LDL score, which is the proportion of small LDL particles (subfractions 3-7) to the whole LDL area (subfractions 1-7), has been shown to be significantly related to coronary heart disease (CHD) in multivariate analysis [19-21]. LDL size is considered an important predictor of cardiovascular events and progression of coronary artery disease and the predominance of sd-LDL has been accepted as an emerging cardiovascular risk factor by the National Cholesterol Education Program Adult Treatment Panel III [22].
In our population LDL score has a relatively low sensitivity (33%) but a high specificity (90%) in relation to the metabolic syndrome diagnosis.
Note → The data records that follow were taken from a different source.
(* ===== verification/FilesMessages.v ===== *)
(** * The files of messages: what is left of a message whose turn was not sent

    The ids and objects of new files, storing and dropping the images of a message, and
    the composition of both with the bindings of [FilesProps]. *)

From S2P Require Import Prelude PyStd Db Fleet Blobs Files FilesProps.

Open Scope Z_scope.

(** ** Ids of new files *)

Definition file_object_text (tenant u : uuid) : list ascii := uuid_text tenant ++ [slash] ++ chars (new_file_id u).
Lemma new_file_id_chars u : chars (new_file_id u) = chars "file-" ++ uuid_hex u.
Proof. apply chars_of_chars. Qed.
Lemma new_file_id_inj u v : (u < 2 ^ 128)%N → (v < 2 ^ 128)%N → new_file_id u = new_file_id v → u = v.
Proof. intros Hu Hv E. apply (f_equal chars) in E. rewrite !new_file_id_chars in E. apply app_inv_head in E. by apply uuid_hex_inj. Qed.
Lemma new_file_id_last u : ∃ c, list.last (chars (new_file_id u)) = Some c ∧ is_hex_lower c = true.
Proof.
  rewrite new_file_id_chars, last_app. pose proof (hex_digits_all 32 u) as Hall. pose proof (hex_digits_length 32 u) as Hlen. fold (uuid_hex u) in *.
  destruct (list.last (uuid_hex u)) as [c|] eqn:E; [|apply last_None in E; by rewrite E in Hlen].
  exists c. split; [done|]. by eapply (proj1 (list.Forall_forall _ _) Hall), last_Some_elem_of.
Qed.
Lemma hex_edge c : is_hex_lower c = true → edge_ok c = true ∧ c ≠ slash.
Proof.
  intros Hc. destruct (id_char_edge c) as [He _]; [unfold is_id_char; by rewrite Hc|]. split; [done|]. intros ->. by vm_compute in He.
Qed.
Lemma new_file_id_part u : (slash ∉ chars (new_file_id u)) ∧ bad_part (chars (new_file_id u)) = false.
Proof.
  rewrite new_file_id_chars. split.
  - intros [Hin|Hin]%elem_of_app; [by apply (bool_decide_pack _) in Hin; vm_compute in Hin|].
    pose proof (hex_digits_all 32 u) as Hall. rewrite list.Forall_forall in Hall. apply Hall, hex_edge in Hin. by destruct Hin.
  - unfold bad_part. apply bool_decide_eq_false. by intros [E|[E|E]].
Qed.
Lemma new_file_object tenant u :
  file_object tenant (new_file_id u) = Ok (file_object_text tenant u) ∧ check_object_id (file_object_text tenant u) = Ok (file_object_text tenant u).
Proof.
  destruct (new_file_id_last u) as (c & Hlast & Hc%hex_edge). destruct (new_file_id_part u) as [Hslash Hpart]. split.
  - unfold file_object, file_object_id, check_object_id. rewrite strip_slashes_id.
    + rewrite decide_False; [|by rewrite new_file_id_chars]. rewrite split_on_none by done. cbn [existsb]. by rewrite Hpart.
    + by rewrite new_file_id_chars.
    + rewrite Hlast. by destruct Hc.
  - change (file_object_text tenant u) with (join [slash] [uuid_text tenant; chars (new_file_id u)]).
    eapply (check_parts _ tenant (chars (new_file_id u)) c); [done|done|done|by destruct Hc|].
    repeat constructor; try apply uuid_text_part; done.
Qed.
Lemma file_object_inj tenant u v : (u < 2 ^ 128)%N → (v < 2 ^ 128)%N → file_object_text tenant u = file_object_text tenant v → u = v.
Proof.
  intros Hu Hv E. unfold file_object_text in E. apply app_inv_head in E. apply app_inv_head in E.
  apply new_file_id_inj; [done..|]. apply (f_equal of_chars) in E. by rewrite !of_chars_chars in E.
Qed.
Since a highly specific test is rarely positive in the absence of the disease, the detection of small LDL particle could be helpful for screening among women, whose blood sample is stored in biological bank; it may be also confirmatory, in addition to the usual risk factors, to the diagnosis of metabolic syndrome in the general population.
In conclusion, since the therapeutic modulation of small LDL particles is possible and helpful in reducing coronary risk [23], the LDL size measurement could be useful in identifying a subsample of high risk patients, with prominent lipoprotein abnormality, among those with the metabolic syndrome diagnosis [22], deserving lipid lowering intervention. Future prospective epidemiological studies are envisaged to explore the specific contribution of this marker to cardiovascular risk.